Top of SOURCE DATA

(** A text without [%] is its own decoding. *)
Lemma decodeURIComponent_plain (s : jsstring) :
  Forall (fun c => c <> 37) s -> decodeURIComponent s = Normal s.
Proof.
  intros Hs. unfold decodeURIComponent.
  assert (uriTokens s = Some (map Unit s)) as ->.
  { induction Hs as [|c s Hc _ IH]; [reflexivity|].
    cbn [uriTokens map]. apply N.eqb_neq in Hc. now rewrite Hc, IH. }
  assert (decodeOctets (map Unit s) = Some s) as ->; [|reflexivity].
  induction s as [|c s IH]; [reflexivity|].
  apply Forall_cons in Hs as [_ Hs]. cbn [map decodeOctets]. now rewrite IH.
Qed.

End CodecFacts.

Import CodecFacts.

(** ** The path state of the URL parser on plain text *)
Module PathStateFacts.
Import Path.

Lemma isPathText_spec (c : N) :
  isPathText c = true ->
  isScalarUnit c = true /\ 32 <= c /\ c <> 37 /\ c <> 35 /\ c <> 63 /\ c <> 92.
Proof.
  unfold isPathText.
  rewrite !andb_true_iff, negb_true_iff, !orb_false_iff, !N.eqb_neq, N.leb_le. tauto.
Qed.

Lemma textSegment_char (seg : jsstring) (c : N) :
  textSegment seg -> In c seg -> isPathText c = true /\ c <> 47.
Proof.
  intros [Hall _] Hc. rewrite forallb_forall in Hall. specialize (Hall c Hc).
  apply andb_true_iff in Hall as [Ht Hs]. apply negb_true_iff, N.eqb_neq in Hs. auto.
Qed.

Lemma scalarValues_scalar (s : jsstring) :
  forallb isScalarUnit s = true -> scalarValues s = s.
Proof.
  induction s as [|c s IH]; [reflexivity|]. cbn [forallb scalarValues].
  intros [Hc Hs]%andb_true_iff. unfold isScalarUnit in Hc.
  rewrite orb_true_iff, andb_true_iff, !N.ltb_lt, N.leb_le in Hc.
  assert (isHighSurrogate c = false) as ->.
  { unfold isHighSurrogate. apply andb_false_iff.
    destruct Hc; [left; apply N.leb_gt|right; apply N.leb_gt]; lia. }
  assert (isLowSurrogate c = false) as ->.
  { unfold isLowSurrogate. apply andb_false_iff.
    destruct Hc; [left; apply N.leb_gt|right; apply N.leb_gt]; lia. }
  now rewrite IH.
Qed.

Lemma pathEncode_app (a b : jsstring) : pathEncode (a ++ b) = pathEncode a ++ pathEncode b.
Proof. apply flat_map_app. Qed.

Lemma encodeWith_nonempty (c : N) : encodeWith inPathSet c <> [].
Proof.
  unfold encodeWith. destruct (inPathSet c); [|discriminate].
  unfold utf8. repeat destruct (_ <? _); discriminate.
Qed.

Lemma pathEncode_nil (s : jsstring) : pathEncode s = [] -> s = [].
Proof.
  destruct s as [|c s]; [reflexivity|]. unfold pathEncode. cbn [flat_map].
  intros [E _]%app_eq_nil. now apply encodeWith_nonempty in E.
Qed.

(** The first byte of the UTF-8 form of a character. *)
Lemma encodeWith_escape (c : N) :
  inPathSet c = true -> c < 65536 ->
  exists b t, encodeWith inPathSet c = 37 :: hexDigit (b / 16) :: hexDigit (b mod 16) :: t
              /\ b < 256 /\ (b = c /\ c < 128 \/ 192 <= b).
Proof.
  intros Hin Hc. unfold encodeWith. rewrite Hin. unfold utf8.
  destruct (N.ltb_spec c 128); [exists c; eexists; split; [reflexivity|lia]|].
  destruct (N.ltb_spec c 2048);
    [eexists; eexists; split; [reflexivity|split; [div_lia|right; div_lia]]|].
  destruct (N.ltb_spec c 65536); [|lia].
  eexists; eexists; split; [reflexivity|split; [div_lia|right; div_lia]].
Qed.

Lemma toLowerCaseUnit_eq (c x : N) :
  toLowerCaseUnit c = x -> x < 65 \/ 122 < x -> c = x.
Proof.
  unfold toLowerCaseUnit. destruct (N.leb_spec 65 c), (N.leb_spec c 90); simpl; lia.
Qed.

Lemma hexDigit_lower (n : N) :
  n < 16 ->
  (toLowerCaseUnit (hexDigit n) = 50 -> n = 2)
  /\ (toLowerCaseUnit (hexDigit n) = 101 -> n = 14).
Proof.
  intros Hn. unfold toLowerCaseUnit, hexDigit.
  destruct (N.ltb_spec n 10);
    repeat match goal with
           | |- context [?a <=? ?b] => destruct (N.leb_spec a b)
           end; simpl; lia.
Qed.

(** The lowered encoding of a character is a dot when the character is
    one; otherwise it starts neither with a dot nor with [%2e]. *)
Lemma encode_head (c : N) (rest : jsstring) (x : N) (t : jsstring) :
  c <> 37 -> isScalarUnit c = true ->
  toLowerCase (encodeWith inPathSet c ++ rest) = x :: t ->
  (c = 46 /\ x = 46 /\ t = toLowerCase rest)
  \/ (x <> 46 /\ ~ (x = 37 /\ exists t', t = 50 :: 101 :: t')).
Proof.
  intros Hp Hs. pose proof (isScalarUnit_bound c Hs) as Hc.
  destruct (inPathSet c) eqn:Hin.
  - destruct (encodeWith_escape c Hin Hc) as (b & u & -> & Hb & Hfirst).
    cbn [app toLowerCase map]. intros [= <- <-]. right.
    split; [discriminate|]. intros [_ [t' [= H2 He _]]].
    destruct (hexDigit_lower (b / 16) ltac:(div_lia)) as [Hhi _].
    destruct (hexDigit_lower (b mod 16) ltac:(div_lia)) as [_ Hlo].
    specialize (Hhi H2). specialize (Hlo He).
    assert (b = 46) as -> by div_lia.
    destruct Hfirst as [[<- _]|Hbig]; [discriminate Hin|lia].
  - unfold encodeWith. rewrite Hin. cbn [app toLowerCase map]. intros [= <- <-].
    destruct (N.eq_dec c 46) as [->|Hd]; [left; auto|right].
    split.
    + intros E. apply Hd. apply (toLowerCaseUnit_eq c 46 E). lia.
    + intros [E _]. apply Hp. apply (toLowerCaseUnit_eq c 37 E). lia.
Qed.

Lemma textSegment_head (c : N) (r : jsstring) :
  forallb (fun c => isPathText c && negb (c =? 47)) (c :: r) = true ->
  c <> 37 /\ isScalarUnit c = true
  /\ forallb (fun c => isPathText c && negb (c =? 47)) r = true.
Proof.
  cbn [forallb]. intros [[Hc _]%andb_true_iff Hr]%andb_true_iff.
  apply isPathText_spec in Hc. tauto.
Qed.

Lemma single_dot_text (seg : jsstring) :
  forallb (fun c => isPathText c && negb (c =? 47)) seg = true ->
  toLowerCase (pathEncode seg) = lit "." \/ toLowerCase (pathEncode seg) = lit "%2e" ->
  seg = lit ".".
Proof.
  intros Hall Hdot. destruct seg as [|c r]; [destruct Hdot; discriminate|].
  apply textSegment_head in Hall as (Hp & Hs & Hr).
  unfold pathEncode in Hdot. cbn [flat_map] in Hdot. fold (pathEncode r) in Hdot.
  destruct Hdot as [E|E];
    destruct (encode_head c (pathEncode r) _ _ Hp Hs E) as [(-> & _ & Ht)|[Hx Hesc]].
  - symmetry in Ht. apply map_eq_nil, pathEncode_nil in Ht. now subst r.
  - now contradiction Hx.
  - discriminate.
  - contradiction Hesc. split; [reflexivity|]. now exists [].
Qed.

Lemma double_dot_text (seg : jsstring) :
  forallb (fun c => isPathText c && negb (c =? 47)) seg = true ->
  isDoubleDot (pathEncode seg) = true -> seg = lit "..".
Proof.
  intros Hall. unfold isDoubleDot. rewrite !orb_true_iff, !streq_true.
  destruct seg as [|c r]; [intros [[[E|E]|E]|E]; discriminate|].
  apply textSegment_head in Hall as (Hp & Hs & Hr).
  unfold pathEncode. cbn [flat_map]. fold (pathEncode r).
  intros [[[E|E]|E]|E];
    destruct (encode_head c (pathEncode r) _ _ Hp Hs E) as [(-> & _ & Ht)|[Hx Hesc]];
    try (now contradiction Hx); try discriminate;
    try (contradiction Hesc; split; [reflexivity|]; eexists; reflexivity).
  - symmetry in Ht. now rewrite (single_dot_text r Hr (or_introl Ht)).
  - symmetry in Ht. pose proof (single_dot_text r Hr (or_intror Ht)) as ->.
    discriminate Ht.
Qed.

Lemma isSingleDot_text (seg : jsstring) :
  textSegment seg -> isSingleDot (pathEncode seg) = false.
Proof.
  intros (Hall & Hdot & _). destruct (isSingleDot _) eqn:E; [|reflexivity].
  unfold isSingleDot in E. rewrite orb_true_iff, !streq_true in E.
  contradiction Hdot. now apply single_dot_text.
Qed.

Lemma isDoubleDot_text (seg : jsstring) :
  textSegment seg -> isDoubleDot (pathEncode seg) = false.
Proof.
  intros (Hall & _ & Hdots). destruct (isDoubleDot _) eqn:E; [|reflexivity].
  contradiction Hdots. now apply double_dot_text.
Qed.

(** A drive letter written with a bar is the encoding of itself only. *)
Lemma pathEncode_drive (seg : jsstring) (a : N) :
  pathEncode seg = [a; 124] -> isAlpha a = true -> seg = [a; 124].
Proof.
  intros E Ha.
  assert (forall c t x u, encodeWith inPathSet c ++ t = x :: u -> x <> 37 ->
                          c = x /\ t = u) as Hhead.
  { intros c t x u. unfold encodeWith. destruct (inPathSet c).
    - unfold utf8. repeat destruct (_ <? _); cbn; intros [= <- _] Hx; contradiction.
    - cbn. now intros [= -> ->]. }
  destruct seg as [|c r]; [discriminate|].
  unfold pathEncode in E. cbn [flat_map] in E. fold (pathEncode r) in E.
  apply Hhead in E as [-> E]; [|intros ->; discriminate Ha].
  destruct r as [|d r]; [discriminate|].
  unfold pathEncode in E. cbn [flat_map] in E. fold (pathEncode r) in E.
  apply Hhead in E as [-> E]; [|discriminate].
  apply pathEncode_nil in E. now subst r.
Qed.

(** A segment of path text is closed as its encoding. *)
Lemma endSegment_text (file slash : bool) (done : list jsstring) (seg : jsstring) :
  textSegment seg ->
  (file = true -> done = [] -> forall a, seg <> [a; 124]) ->
  endSegment file slash done (pathEncode seg) = done ++ [pathEncode seg].
Proof.
  intros Hseg Hdrive. unfold endSegment.
  rewrite (isDoubleDot_text seg Hseg), (isSingleDot_text seg Hseg).
  destruct (file && bool_decide (done = []) && isWindowsDriveLetter (pathEncode seg))
    eqn:E; [|reflexivity].
  apply andb_true_iff in E as [[Hf Hd%bool_decide_eq_true]%andb_true_iff Hw].
  destruct (pathEncode seg) as [|a [|c [|? ?]]] eqn:Ep; try discriminate Hw.
  cbn [isWindowsDriveLetter] in Hw.
  apply andb_true_iff in Hw as [Ha [Hc%N.eqb_eq|Hc%N.eqb_eq]%orb_true_iff].
  - now subst c.
  - subst c. now contradiction (Hdrive Hf Hd a (pathEncode_drive seg a Ep Ha)).
Qed.

(** The path state reads the characters of a segment into the buffer. *)
Lemma pathState_text (file : bool) (seg rest : list N) :
  forallb (fun c => isPathText c && negb (c =? 47)) seg = true ->
  forall (done : list jsstring) (buffer : jsstring),
    pathState true file done buffer (seg ++ rest)
    = pathState true file done (buffer ++ pathEncode seg) rest.
Proof.
  induction seg as [|c seg IH]; intros Hall done buffer.
  - cbn [app]. unfold pathEncode. cbn [flat_map]. now rewrite app_nil_r.
  - cbn [forallb] in Hall.
    apply andb_true_iff in Hall as [[Hc Hslash]%andb_true_iff Hall].
    apply isPathText_spec in Hc as (_ & _ & _ & H35 & H63 & H92).
    apply negb_true_iff in Hslash.
    cbn [app pathState]. unfold isSlash. rewrite Hslash.
    apply N.eqb_neq in H35, H63, H92. rewrite H35, H63, H92. cbn [andb orb].
    rewrite IH by exact Hall. unfold pathEncode. cbn [flat_map].
    now rewrite app_assoc.
Qed.

(** The path state on the segments of an absolute path. *)
Lemma pathState_segments (file : bool) (segments : list jsstring) :
  forall (seg : jsstring) (done : list jsstring),
    Forall textSegment (seg :: segments) ->
    (file = true -> done = [] -> forall a, seg <> [a; 124]) ->
    pathState true file done [] (joinWith 47 (seg :: segments))
    = done ++ map pathEncode (seg :: segments).
Proof.
  induction segments as [|next segments IH]; intros seg done Hall Hdrive;
    apply Forall_cons in Hall as [Hseg Hall].
  - cbn [joinWith map]. rewrite <- (app_nil_r seg) at 1.
    rewrite pathState_text by apply Hseg. cbn [app pathState].
    now apply endSegment_text.
  - change (joinWith 47 (seg :: next :: segments))
      with (seg ++ 47 :: joinWith 47 (next :: segments)).
    rewrite pathState_text by apply Hseg. cbn [app pathState].
    change (isSlash true 47) with true. cbv iota.
    rewrite endSegment_text by assumption.
    rewrite IH; [|exact Hall|intros _ E; now apply app_eq_nil in E as [_ E]].
    cbn [map]. now rewrite <- app_assoc.
Qed.

Lemma pathOf_cons (seg : jsstring) (segments : list jsstring) :
  pathOf (seg :: segments) = 47 :: joinWith 47 (seg :: segments).
Proof. unfold pathOf. cbn [flat_map app]. now rewrite joinWith_flat. Qed.

Lemma pathEncode_pathOf (segments : list jsstring) :
  pathEncode (pathOf segments) = flat_map (fun seg => 47 :: seg) (map pathEncode segments).
Proof.
  induction segments as [|seg segments IH]; [reflexivity|].
  unfold pathOf in *. cbn [flat_map map]. rewrite pathEncode_app, IH. reflexivity.
Qed.

Lemma pathOf_chars (segments : list jsstring) (c : N) :
  Forall textSegment segments -> In c (pathOf segments) -> isPathText c = true.
Proof.
  intros Hall. unfold pathOf. rewrite in_flat_map. intros (seg & Hseg & [<-|Hc]).
  - reflexivity.
  - rewrite Forall_forall in Hall. apply list_elem_of_In in Hseg.
    now destruct (textSegment_char seg c (Hall seg Hseg) Hc).
Qed.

Bottom of SOURCE DATA

If a line comes after the one with "Lemma textSegment_char (seg", leave it out; reproduce exactly every line of the material from the first up to and including that one.

(** A text without [%] is its own decoding. *)
Lemma decodeURIComponent_plain (s : jsstring) :
  Forall (fun c => c <> 37) s -> decodeURIComponent s = Normal s.
Proof.
  intros Hs. unfold decodeURIComponent.
  assert (uriTokens s = Some (map Unit s)) as ->.
  { induction Hs as [|c s Hc _ IH]; [reflexivity|].
    cbn [uriTokens map]. apply N.eqb_neq in Hc. now rewrite Hc, IH. }
  assert (decodeOctets (map Unit s) = Some s) as ->; [|reflexivity].
  induction s as [|c s IH]; [reflexivity|].
  apply Forall_cons in Hs as [_ Hs]. cbn [map decodeOctets]. now rewrite IH.
Qed.

End CodecFacts.

Import CodecFacts.

(** ** The path state of the URL parser on plain text *)
Module PathStateFacts.
Import Path.

Lemma isPathText_spec (c : N) :
  isPathText c = true ->
  isScalarUnit c = true /\ 32 <= c /\ c <> 37 /\ c <> 35 /\ c <> 63 /\ c <> 92.
Proof.
  unfold isPathText.
  rewrite !andb_true_iff, negb_true_iff, !orb_false_iff, !N.eqb_neq, N.leb_le. tauto.
Qed.

Lemma textSegment_char (seg : jsstring) (c : N) :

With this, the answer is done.